(Material for the task begins)
Lemma quiet_health_retry n t er : Q (health_retry env e n t er).
Proof. revert er. induction n as [|n IH]; intros er; simpl; frame. Qed.
#[local] Hint Resolve quiet_health_retry : frames.
Lemma quiet_healthWithRetry t : Q (healthWithRetry env e t).
Proof. unfold healthWithRetry. frame. Qed.
Lemma quiet_stamp ref m : Q (stampReferencedChecksum env ref m).
Proof. unfold stampReferencedChecksum. frame. Qed.
Lemma quiet_resolve_entries kvs out : Q (resolve_entries env e kvs out).
Proof. revert out. induction kvs as [|[k v] kvs IH]; intros out; simpl; frame. Qed.
#[local] Hint Resolve quiet_resolve_entries : frames.
Lemma quiet_resolveSecrets t : Q (resolveSecrets env e t).
Proof. unfold resolveSecrets. frame. Qed.
Lemma quiet_check_artifact mode v image : Q (check_artifact env mode v image).
Proof. unfold check_artifact. frame. Qed.
#[local] Hint Resolve quiet_check_artifact : frames.
Lemma quiet_apply_artifact ref t actor : Q (apply_artifact env e ref t actor).
Proof. unfold apply_artifact. frame. Qed.

Lemma quiet_riskWeights c : Q (riskWeights c).
Proof. unfold riskWeights. frame. Qed.
#[local] Hint Resolve quiet_riskWeights : frames.
Lemma quiet_EvaluateRisk c i : Q (EvaluateRisk env c i).
Proof. unfold EvaluateRisk. frame. Qed.
Lemma quiet_priorManifestErr ref sum : Q (priorManifestErr ref sum).
Proof. unfold priorManifestErr. frame. Qed.
#[local] Hint Resolve quiet_priorManifestErr : frames.
Lemma quiet_priorManifest ref sum : Q (priorManifest ref sum).
Proof. unfold priorManifest. frame. Qed.
Lemma quiet_rollbackBaseline ref m : Q (rollbackBaseline env e ref m).
Proof. unfold rollbackBaseline. frame. Qed.
Lemma quiet_InFlight ref : Q (InFlight ref).
Proof. unfold InFlight. frame. Qed.
End Helpers.

#[export] Hint Resolve quiet_audit quiet_record quiet_notify quiet_notifyDeployment quiet_CheckApply quiet_governance
  quiet_BuildTarget quiet_build quiet_rawTarget quiet_buildTarget quiet_Observe_target quiet_Diff_target
  quiet_Health_target quiet_health_retry quiet_healthWithRetry quiet_stamp quiet_resolve_entries
  quiet_resolveSecrets quiet_check_artifact quiet_apply_artifact quiet_riskWeights quiet_EvaluateRisk
  quiet_priorManifestErr quiet_priorManifest quiet_rollbackBaseline quiet_InFlight : frames.

(** ** Operations that run commands or deploy *)
Section Commands.
Context {S : Type} `{!Store S, !StoreLaws S}.
Context (env : Env) (e : Engine) (l : level).
Notation Q m := (keeps (quiet (S := S) l) m).

Section AtExec.
Context (Hl : level_le Exec l = true).

Lemma quiet_exec c : Q (exec env e c).
Proof. unfold exec. apply quiet_ask. by destruct l. Qed.
#[local] Hint Resolve quiet_exec : frames.
Lemma quiet_execSmoke c : Q (execSmoke env e c).
Proof. unfold execSmoke. frame. Qed.
Lemma quiet_execDB c : Q (execDBRollback env e c).
Proof. unfold execDBRollback. frame. Qed.
#[local] Hint Resolve quiet_execDB : frames.
Lemma quiet_runDatabaseCommand db : Q (runDatabaseCommand env e db).
Proof. unfold runDatabaseCommand. frame. Qed.
End AtExec.

(** The measurement loop keeps what the provider and the waiting keep. *)
Lemma keeps_analysis (R : World S → World S → Prop) `{!PreOrder R} sleep (a : Analyzer (World S)) :
  (∀ q, keeps R (mp_Query (an_provider a) q)) →
  (∀ f q, mp_Series (an_provider a) = Some f → keeps R (f q)) →
  (∀ d w, R w (sleep d w)) → keeps R (λ w, RunAnalysis sleep a w).
Proof.
  intros Hq Hs Hw.
  assert (∀ m, keeps R (λ w, queryMetric a m w)) as Hqm.
  { intros m w. unfold queryMetric. case_match; [apply Hq|].
    destruct (mp_Series (an_provider a)) as [f|] eqn:Hf; [|reflexivity].
    pose proof (Hs f (me_Query m) eq_refl w) as H1. by destruct (f (me_Query m) w) as [[|] w1]. }
  assert (∀ ms vals, keeps R (λ w, let '(v, er, w') := sample a ms vals w in ((v, er), w'))) as Hsm.
  { induction ms as [|m ms IH]; intros vals w; simpl; [reflexivity|].
    pose proof (Hqm m w) as H1. simpl in H1. destruct (queryMetric a m w) as [[v|er] w1]; simpl in *; [|done].
    transitivity w1; [done|]. apply (IH (<[me_Name m := v]> vals) w1). }
  assert (keeps R (λ w, measure a w)) as Hm.
  { intros w. unfold measure. pose proof (Hsm (te_Metrics (an_tmpl a)) ∅ w) as H1.
    cbv beta in H1 |- *. destruct (sample a _ _ w) as [[v er] w1]. exact H1. }
  intros w. unfold RunAnalysis.
  generalize (Z.to_nat (effective_count (an_tmpl a))) as n, true as first, 0 as fails, (@nil Measurement) as acc.
  intros n. revert w. induction n as [|n IH]; intros w first fails acc; cbn [run_loop]; [reflexivity|].
  match goal with |- context [measure a ?x] => set (w1 := x) end.
  assert (R w w1) as H1 by (unfold w1; case_match; [apply Hw|reflexivity]).
  pose proof (Hm w1) as H2. cbv beta in H2. destruct (measure a w1) as [mm w2]. simpl in H2.
  assert (R w w2) as H3 by (by transitivity w1).
  case_match; [case_match; [done|]|]; (etransitivity; [exact H3|apply IH]).
Qed.

Lemma quiet_wait d (w : World S) : quiet l w (wait d w).
Proof. apply (quiet_ask l (EWait d) (λ _, tt)). by destruct l. Qed.
End Commands.

Section Gates.
Context {S : Type} `{!Store S, !StoreLaws S}.
Context (env : Env) (e : Engine) (l : level) (Hl : level_le Exec l = true).
Notation Q m := (keeps (quiet (S := S) l) m).
#[local] Hint Resolve quiet_execSmoke quiet_runDatabaseCommand : frames.

Lemma quiet_metrics_provider a : Q (metrics_provider env e a).
Proof. unfold metrics_provider. frame. Qed.
#[local] Hint Resolve quiet_metrics_provider : frames.

Lemma metrics_provider_outside a w p w' :
  metrics_provider (S := S) env e a w = (Ok p, w') → p = outside_metrics env.
Proof.
  unfold metrics_provider, on_error, mbind, M_bind, mret, M_ret, ask. intros H.
  repeat case_match; by simplify_eq.
Qed.

Lemma quiet_outside_run tmpl prog :
  Q (λ w, RunAnalysis wait {| an_provider := outside_metrics env; an_tmpl := tmpl; an_prog := prog |} w).
Proof.
  apply keeps_analysis; [apply _|..].
  - intros q. apply quiet_ask. by destruct l.
  - intros f q. simpl. destruct (o_series_capable env); intros [= <-]. apply quiet_ask. by destruct l.
  - intros d w. apply quiet_wait.
Qed.

Lemma NewAnalyzer_provider {W} cel (p : MetricsProvider W) t a :
  NewAnalyzer cel p t = Ok a → an_provider a = p.
Proof. unfold NewAnalyzer. intros H. by repeat (case_match; simplify_eq/=). Qed.

Lemma quiet_runAnalysis a : Q (runAnalysis env e a).
Proof.
  intros w. unfold runAnalysis, on_result, mbind, M_bind.
  pose proof (quiet_metrics_provider a w) as H1.
  destruct (metrics_provider env e a w) as [[p|er] w1] eqn:Hp; [|done]. simpl in H1.
  apply metrics_provider_outside in Hp. subst p.
  destruct (NewAnalyzer _ _ _) as [an|] eqn:Ha; [|done].
  apply NewAnalyzer_provider in Ha. destruct an as [pr tm pg]. simpl in Ha. subst pr.
  pose proof (quiet_outside_run tm pg w1) as H2. simpl in H2.
  destruct (RunAnalysis wait _ w1) as [res w2]. simpl in *.
  etransitivity; [exact H1|exact H2].
Qed.
#[local] Hint Resolve quiet_runAnalysis : frames.

Lemma quiet_gateHealth r : Q (gateHealth env e r).
Proof. unfold gateHealth. frame. Qed.
Lemma quiet_gateSmoke st : Q (gateSmoke env e st).
Proof. unfold gateSmoke. frame. Qed.
Lemma quiet_gateAnalysis a : Q (gateAnalysis env e a).
Proof. unfold gateAnalysis. frame. Qed.
#[local] Hint Resolve quiet_gateHealth quiet_gateSmoke quiet_gateAnalysis : frames.

Lemma quiet_run_gate acc en d g : Q g → Q (run_gate acc en d g).
Proof. intros Hg. unfold run_gate. frame. Qed.

Lemma quiet_runGates r gs : Q (runGates env e r gs).
Proof.
  unfold runGates. apply keeps_bind; [apply _|apply quiet_run_gate; frame|intros ?].
  apply keeps_bind; [apply _|apply quiet_run_gate; frame|intros ?].
  apply keeps_bind; [apply _|apply quiet_run_gate; frame|intros [? ?]]. frame.
Qed.
#[local] Hint Resolve quiet_runGates : frames.

Lemma quiet_runPostDeployChecks r c : Q (runPostDeployChecks env e r c).
Proof. unfold runPostDeployChecks. frame. Qed.
Lemma quiet_Verify id : Q (Verify env e id).
Proof. unfold Verify. frame. Qed.
End Gates.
(Material for the task ends)
**Exercise details**
An exact copy of the lines above between the line holding "Lemma quiet_priorManifestErr ref" and the line holding "(∀ q, keeps", inclusive, is the whole answer.

**Response to the exercise**
Lemma quiet_priorManifestErr ref sum : Q (priorManifestErr ref sum).
Proof. unfold priorManifestErr. frame. Qed.
#[local] Hint Resolve quiet_priorManifestErr : frames.
Lemma quiet_priorManifest ref sum : Q (priorManifest ref sum).
Proof. unfold priorManifest. frame. Qed.
Lemma quiet_rollbackBaseline ref m : Q (rollbackBaseline env e ref m).
Proof. unfold rollbackBaseline. frame. Qed.
Lemma quiet_InFlight ref : Q (InFlight ref).
Proof. unfold InFlight. frame. Qed.
End Helpers.

#[export] Hint Resolve quiet_audit quiet_record quiet_notify quiet_notifyDeployment quiet_CheckApply quiet_governance
  quiet_BuildTarget quiet_build quiet_rawTarget quiet_buildTarget quiet_Observe_target quiet_Diff_target
  quiet_Health_target quiet_health_retry quiet_healthWithRetry quiet_stamp quiet_resolve_entries
  quiet_resolveSecrets quiet_check_artifact quiet_apply_artifact quiet_riskWeights quiet_EvaluateRisk
  quiet_priorManifestErr quiet_priorManifest quiet_rollbackBaseline quiet_InFlight : frames.

(** ** Operations that run commands or deploy *)
Section Commands.
Context {S : Type} `{!Store S, !StoreLaws S}.
Context (env : Env) (e : Engine) (l : level).
Notation Q m := (keeps (quiet (S := S) l) m).

Section AtExec.
Context (Hl : level_le Exec l = true).

Lemma quiet_exec c : Q (exec env e c).
Proof. unfold exec. apply quiet_ask. by destruct l. Qed.
#[local] Hint Resolve quiet_exec : frames.
Lemma quiet_execSmoke c : Q (execSmoke env e c).
Proof. unfold execSmoke. frame. Qed.
Lemma quiet_execDB c : Q (execDBRollback env e c).
Proof. unfold execDBRollback. frame. Qed.
#[local] Hint Resolve quiet_execDB : frames.
Lemma quiet_runDatabaseCommand db : Q (runDatabaseCommand env e db).
Proof. unfold runDatabaseCommand. frame. Qed.
End AtExec.

(** The measurement loop keeps what the provider and the waiting keep. *)
Lemma keeps_analysis (R : World S → World S → Prop) `{!PreOrder R} sleep (a : Analyzer (World S)) :
  (∀ q, keeps R (mp_Query (an_provider a) q)) →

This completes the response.